Saved data entries
BEGIN

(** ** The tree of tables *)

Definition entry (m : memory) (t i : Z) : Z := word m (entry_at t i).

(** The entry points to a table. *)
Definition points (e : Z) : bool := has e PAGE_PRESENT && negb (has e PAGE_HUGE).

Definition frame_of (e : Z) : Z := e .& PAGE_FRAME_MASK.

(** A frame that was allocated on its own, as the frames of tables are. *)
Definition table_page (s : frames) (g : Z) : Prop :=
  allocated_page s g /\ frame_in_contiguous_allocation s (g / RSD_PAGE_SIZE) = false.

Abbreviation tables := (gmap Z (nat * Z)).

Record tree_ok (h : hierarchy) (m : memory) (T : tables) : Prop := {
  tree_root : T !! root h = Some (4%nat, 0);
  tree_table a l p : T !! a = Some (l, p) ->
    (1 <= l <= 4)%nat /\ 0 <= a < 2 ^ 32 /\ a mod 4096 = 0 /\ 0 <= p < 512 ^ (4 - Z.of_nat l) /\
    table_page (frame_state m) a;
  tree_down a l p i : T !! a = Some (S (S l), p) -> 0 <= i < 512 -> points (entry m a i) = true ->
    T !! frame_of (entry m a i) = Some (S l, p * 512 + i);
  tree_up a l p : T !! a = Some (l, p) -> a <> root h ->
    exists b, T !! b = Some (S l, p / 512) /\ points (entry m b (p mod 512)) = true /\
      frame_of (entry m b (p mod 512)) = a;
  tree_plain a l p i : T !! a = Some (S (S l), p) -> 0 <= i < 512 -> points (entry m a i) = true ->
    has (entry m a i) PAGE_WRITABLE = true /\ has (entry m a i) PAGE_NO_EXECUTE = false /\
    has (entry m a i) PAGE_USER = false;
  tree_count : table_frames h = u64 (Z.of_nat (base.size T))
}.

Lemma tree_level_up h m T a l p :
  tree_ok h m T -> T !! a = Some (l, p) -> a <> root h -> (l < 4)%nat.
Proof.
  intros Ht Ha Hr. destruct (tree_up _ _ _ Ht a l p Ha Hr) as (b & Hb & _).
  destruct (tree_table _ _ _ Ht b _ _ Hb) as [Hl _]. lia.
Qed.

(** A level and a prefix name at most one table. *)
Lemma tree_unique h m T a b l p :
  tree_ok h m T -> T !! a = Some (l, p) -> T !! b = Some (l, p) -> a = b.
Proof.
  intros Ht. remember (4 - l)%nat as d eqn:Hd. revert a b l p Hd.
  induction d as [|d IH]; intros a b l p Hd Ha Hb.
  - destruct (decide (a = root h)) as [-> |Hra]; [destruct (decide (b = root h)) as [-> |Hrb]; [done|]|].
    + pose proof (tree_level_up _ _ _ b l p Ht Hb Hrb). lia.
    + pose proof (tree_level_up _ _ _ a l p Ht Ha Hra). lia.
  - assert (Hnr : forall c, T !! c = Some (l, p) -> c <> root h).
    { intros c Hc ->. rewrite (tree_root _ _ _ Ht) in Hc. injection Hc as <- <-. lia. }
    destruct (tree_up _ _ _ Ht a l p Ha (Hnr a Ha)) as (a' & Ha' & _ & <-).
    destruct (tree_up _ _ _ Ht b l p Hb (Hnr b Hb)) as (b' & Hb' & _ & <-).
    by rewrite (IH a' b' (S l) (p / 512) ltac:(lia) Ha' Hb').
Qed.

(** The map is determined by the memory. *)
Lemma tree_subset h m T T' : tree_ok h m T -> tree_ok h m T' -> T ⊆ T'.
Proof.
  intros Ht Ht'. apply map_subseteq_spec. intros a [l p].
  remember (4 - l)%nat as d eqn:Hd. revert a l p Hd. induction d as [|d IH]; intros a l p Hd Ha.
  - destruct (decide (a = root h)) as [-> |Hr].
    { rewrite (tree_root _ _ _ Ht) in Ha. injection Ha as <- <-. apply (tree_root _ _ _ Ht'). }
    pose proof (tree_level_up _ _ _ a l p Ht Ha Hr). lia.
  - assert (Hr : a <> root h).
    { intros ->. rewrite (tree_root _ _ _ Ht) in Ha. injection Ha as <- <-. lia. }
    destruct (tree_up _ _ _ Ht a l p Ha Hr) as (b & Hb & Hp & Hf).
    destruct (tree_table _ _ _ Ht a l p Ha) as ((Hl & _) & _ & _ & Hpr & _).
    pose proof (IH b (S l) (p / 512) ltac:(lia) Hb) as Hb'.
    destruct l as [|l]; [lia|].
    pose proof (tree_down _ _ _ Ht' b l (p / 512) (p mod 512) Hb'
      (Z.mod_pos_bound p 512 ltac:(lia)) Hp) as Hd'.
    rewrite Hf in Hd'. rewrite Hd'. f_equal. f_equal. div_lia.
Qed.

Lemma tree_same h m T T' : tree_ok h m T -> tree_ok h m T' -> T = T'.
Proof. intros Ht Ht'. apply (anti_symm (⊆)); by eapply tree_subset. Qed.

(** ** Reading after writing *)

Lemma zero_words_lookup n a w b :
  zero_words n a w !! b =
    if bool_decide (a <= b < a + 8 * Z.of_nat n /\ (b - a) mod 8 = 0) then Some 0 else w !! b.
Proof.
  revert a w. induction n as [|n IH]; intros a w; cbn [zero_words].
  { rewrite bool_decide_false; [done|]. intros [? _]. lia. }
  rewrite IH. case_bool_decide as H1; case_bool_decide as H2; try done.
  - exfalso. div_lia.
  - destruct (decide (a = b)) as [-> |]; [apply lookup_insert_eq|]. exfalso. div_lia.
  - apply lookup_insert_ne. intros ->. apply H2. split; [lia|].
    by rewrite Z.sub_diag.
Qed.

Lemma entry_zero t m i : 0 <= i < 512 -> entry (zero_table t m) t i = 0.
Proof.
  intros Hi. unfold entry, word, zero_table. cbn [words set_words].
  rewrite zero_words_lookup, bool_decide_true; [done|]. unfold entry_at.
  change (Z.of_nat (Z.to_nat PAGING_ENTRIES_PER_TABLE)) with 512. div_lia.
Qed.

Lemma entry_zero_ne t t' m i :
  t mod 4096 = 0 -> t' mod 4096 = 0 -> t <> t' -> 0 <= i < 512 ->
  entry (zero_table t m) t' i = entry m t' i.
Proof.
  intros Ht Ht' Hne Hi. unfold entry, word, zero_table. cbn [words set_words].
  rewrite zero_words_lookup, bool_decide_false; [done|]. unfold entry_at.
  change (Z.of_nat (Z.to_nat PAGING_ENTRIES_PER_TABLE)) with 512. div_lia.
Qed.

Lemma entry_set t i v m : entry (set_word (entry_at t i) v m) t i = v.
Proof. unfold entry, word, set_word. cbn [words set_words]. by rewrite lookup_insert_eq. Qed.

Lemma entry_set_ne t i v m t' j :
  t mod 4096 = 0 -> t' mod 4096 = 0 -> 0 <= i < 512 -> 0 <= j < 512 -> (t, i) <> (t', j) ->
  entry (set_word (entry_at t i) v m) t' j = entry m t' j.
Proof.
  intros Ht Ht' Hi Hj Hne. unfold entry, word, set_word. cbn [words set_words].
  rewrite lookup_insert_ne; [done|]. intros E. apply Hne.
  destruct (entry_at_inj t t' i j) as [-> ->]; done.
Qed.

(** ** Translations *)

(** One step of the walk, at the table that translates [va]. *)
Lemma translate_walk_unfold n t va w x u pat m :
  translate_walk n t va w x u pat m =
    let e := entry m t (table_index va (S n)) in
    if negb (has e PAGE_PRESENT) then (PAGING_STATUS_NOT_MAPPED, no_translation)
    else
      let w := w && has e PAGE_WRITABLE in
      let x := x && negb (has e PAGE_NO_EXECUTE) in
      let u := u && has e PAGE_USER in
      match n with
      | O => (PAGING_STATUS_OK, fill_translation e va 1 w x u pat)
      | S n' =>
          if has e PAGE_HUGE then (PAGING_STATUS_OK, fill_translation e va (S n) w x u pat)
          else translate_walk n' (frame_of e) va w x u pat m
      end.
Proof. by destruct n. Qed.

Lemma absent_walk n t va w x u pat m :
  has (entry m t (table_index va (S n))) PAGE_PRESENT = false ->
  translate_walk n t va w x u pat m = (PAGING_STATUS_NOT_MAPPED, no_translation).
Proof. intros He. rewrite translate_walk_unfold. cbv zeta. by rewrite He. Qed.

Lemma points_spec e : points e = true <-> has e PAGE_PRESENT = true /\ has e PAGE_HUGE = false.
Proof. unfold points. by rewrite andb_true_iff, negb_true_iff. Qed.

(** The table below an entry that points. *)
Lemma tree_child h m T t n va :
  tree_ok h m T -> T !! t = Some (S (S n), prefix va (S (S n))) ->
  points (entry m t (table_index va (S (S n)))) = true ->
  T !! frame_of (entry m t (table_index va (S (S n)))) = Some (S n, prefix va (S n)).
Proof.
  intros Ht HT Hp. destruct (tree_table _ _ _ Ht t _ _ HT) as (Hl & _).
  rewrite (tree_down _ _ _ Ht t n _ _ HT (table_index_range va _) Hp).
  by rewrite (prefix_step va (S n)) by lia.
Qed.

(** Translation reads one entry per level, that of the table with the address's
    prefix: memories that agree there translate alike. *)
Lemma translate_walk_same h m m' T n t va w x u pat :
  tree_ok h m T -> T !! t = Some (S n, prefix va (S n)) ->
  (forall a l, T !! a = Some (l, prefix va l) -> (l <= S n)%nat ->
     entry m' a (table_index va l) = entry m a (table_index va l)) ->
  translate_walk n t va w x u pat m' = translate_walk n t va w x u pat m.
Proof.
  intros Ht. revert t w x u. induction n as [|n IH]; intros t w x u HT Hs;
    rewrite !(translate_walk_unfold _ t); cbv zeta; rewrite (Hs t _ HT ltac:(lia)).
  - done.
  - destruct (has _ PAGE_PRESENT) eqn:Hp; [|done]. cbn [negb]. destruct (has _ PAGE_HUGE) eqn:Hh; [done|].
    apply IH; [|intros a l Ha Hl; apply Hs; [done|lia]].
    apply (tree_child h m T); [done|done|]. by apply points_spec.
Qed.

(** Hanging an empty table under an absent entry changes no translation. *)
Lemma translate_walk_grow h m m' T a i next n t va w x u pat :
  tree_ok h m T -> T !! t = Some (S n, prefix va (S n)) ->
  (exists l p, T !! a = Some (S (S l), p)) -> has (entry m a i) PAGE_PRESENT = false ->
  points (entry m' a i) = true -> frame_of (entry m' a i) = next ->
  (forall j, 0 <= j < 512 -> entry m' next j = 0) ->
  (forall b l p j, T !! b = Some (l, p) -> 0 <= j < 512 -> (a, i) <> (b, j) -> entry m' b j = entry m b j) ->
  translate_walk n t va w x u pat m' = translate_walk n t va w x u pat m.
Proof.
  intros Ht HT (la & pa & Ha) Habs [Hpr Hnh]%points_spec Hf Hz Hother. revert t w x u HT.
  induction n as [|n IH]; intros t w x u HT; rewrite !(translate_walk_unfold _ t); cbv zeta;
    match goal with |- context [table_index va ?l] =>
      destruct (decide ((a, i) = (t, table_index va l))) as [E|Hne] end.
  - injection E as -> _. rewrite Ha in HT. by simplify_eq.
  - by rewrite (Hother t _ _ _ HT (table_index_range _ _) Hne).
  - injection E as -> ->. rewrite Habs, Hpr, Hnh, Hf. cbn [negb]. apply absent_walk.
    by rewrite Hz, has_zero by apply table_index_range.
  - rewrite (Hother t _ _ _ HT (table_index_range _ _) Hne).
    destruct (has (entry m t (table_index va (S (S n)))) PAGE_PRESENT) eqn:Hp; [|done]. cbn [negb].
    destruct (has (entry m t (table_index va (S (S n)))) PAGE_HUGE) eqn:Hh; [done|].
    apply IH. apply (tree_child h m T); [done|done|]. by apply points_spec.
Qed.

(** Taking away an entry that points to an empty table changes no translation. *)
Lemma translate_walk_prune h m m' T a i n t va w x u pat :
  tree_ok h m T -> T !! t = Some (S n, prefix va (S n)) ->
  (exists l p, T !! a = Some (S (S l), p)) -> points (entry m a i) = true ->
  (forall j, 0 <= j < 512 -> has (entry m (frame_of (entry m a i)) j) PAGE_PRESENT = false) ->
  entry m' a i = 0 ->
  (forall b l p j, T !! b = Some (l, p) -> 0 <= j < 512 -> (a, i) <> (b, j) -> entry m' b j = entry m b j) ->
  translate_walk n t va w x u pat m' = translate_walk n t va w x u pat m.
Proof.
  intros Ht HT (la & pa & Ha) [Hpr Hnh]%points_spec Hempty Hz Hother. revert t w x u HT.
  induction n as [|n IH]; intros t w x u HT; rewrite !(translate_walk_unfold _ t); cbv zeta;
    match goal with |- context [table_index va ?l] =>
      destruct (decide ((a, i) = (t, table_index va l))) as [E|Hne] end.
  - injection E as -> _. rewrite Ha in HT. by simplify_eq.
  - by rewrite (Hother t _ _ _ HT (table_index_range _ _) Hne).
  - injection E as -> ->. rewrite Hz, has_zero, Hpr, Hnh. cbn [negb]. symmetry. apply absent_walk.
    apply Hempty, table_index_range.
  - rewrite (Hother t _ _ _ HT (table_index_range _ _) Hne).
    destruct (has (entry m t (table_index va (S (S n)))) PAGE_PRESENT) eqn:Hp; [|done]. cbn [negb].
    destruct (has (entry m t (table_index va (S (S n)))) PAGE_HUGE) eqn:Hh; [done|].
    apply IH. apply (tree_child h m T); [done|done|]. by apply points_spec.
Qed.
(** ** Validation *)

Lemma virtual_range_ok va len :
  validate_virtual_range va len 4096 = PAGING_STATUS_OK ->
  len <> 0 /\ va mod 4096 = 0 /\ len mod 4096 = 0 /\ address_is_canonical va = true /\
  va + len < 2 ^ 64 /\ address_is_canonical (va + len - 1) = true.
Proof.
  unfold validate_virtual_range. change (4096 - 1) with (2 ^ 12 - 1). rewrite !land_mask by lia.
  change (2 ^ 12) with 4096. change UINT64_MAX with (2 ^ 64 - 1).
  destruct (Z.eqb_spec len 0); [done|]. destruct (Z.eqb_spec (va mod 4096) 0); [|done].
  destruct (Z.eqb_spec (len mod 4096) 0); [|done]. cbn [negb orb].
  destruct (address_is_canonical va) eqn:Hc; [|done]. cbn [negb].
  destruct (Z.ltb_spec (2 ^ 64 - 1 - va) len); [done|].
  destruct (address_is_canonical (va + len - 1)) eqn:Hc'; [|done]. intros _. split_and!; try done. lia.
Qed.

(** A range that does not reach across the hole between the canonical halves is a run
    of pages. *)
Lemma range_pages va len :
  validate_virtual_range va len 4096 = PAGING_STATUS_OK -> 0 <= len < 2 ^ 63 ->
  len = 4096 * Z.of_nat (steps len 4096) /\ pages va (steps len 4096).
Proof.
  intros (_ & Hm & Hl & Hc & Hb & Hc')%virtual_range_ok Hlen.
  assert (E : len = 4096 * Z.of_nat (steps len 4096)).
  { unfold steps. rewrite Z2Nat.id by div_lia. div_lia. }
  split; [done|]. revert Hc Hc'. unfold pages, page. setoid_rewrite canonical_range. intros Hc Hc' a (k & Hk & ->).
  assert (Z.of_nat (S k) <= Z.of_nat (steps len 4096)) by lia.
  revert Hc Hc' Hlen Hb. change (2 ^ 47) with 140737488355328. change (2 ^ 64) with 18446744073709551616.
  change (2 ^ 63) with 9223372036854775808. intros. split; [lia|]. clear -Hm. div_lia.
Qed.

END

- What is required: Out of the data above, give again only the lines starting at the one holding "(** Hanging an" and ending at the one holding "i) PAGE_PRESENT = false ->", unchanged.

- The answer:
(** Hanging an empty table under an absent entry changes no translation. *)
Lemma translate_walk_grow h m m' T a i next n t va w x u pat :
  tree_ok h m T -> T !! t = Some (S n, prefix va (S n)) ->
  (exists l p, T !! a = Some (S (S l), p)) -> has (entry m a i) PAGE_PRESENT = false ->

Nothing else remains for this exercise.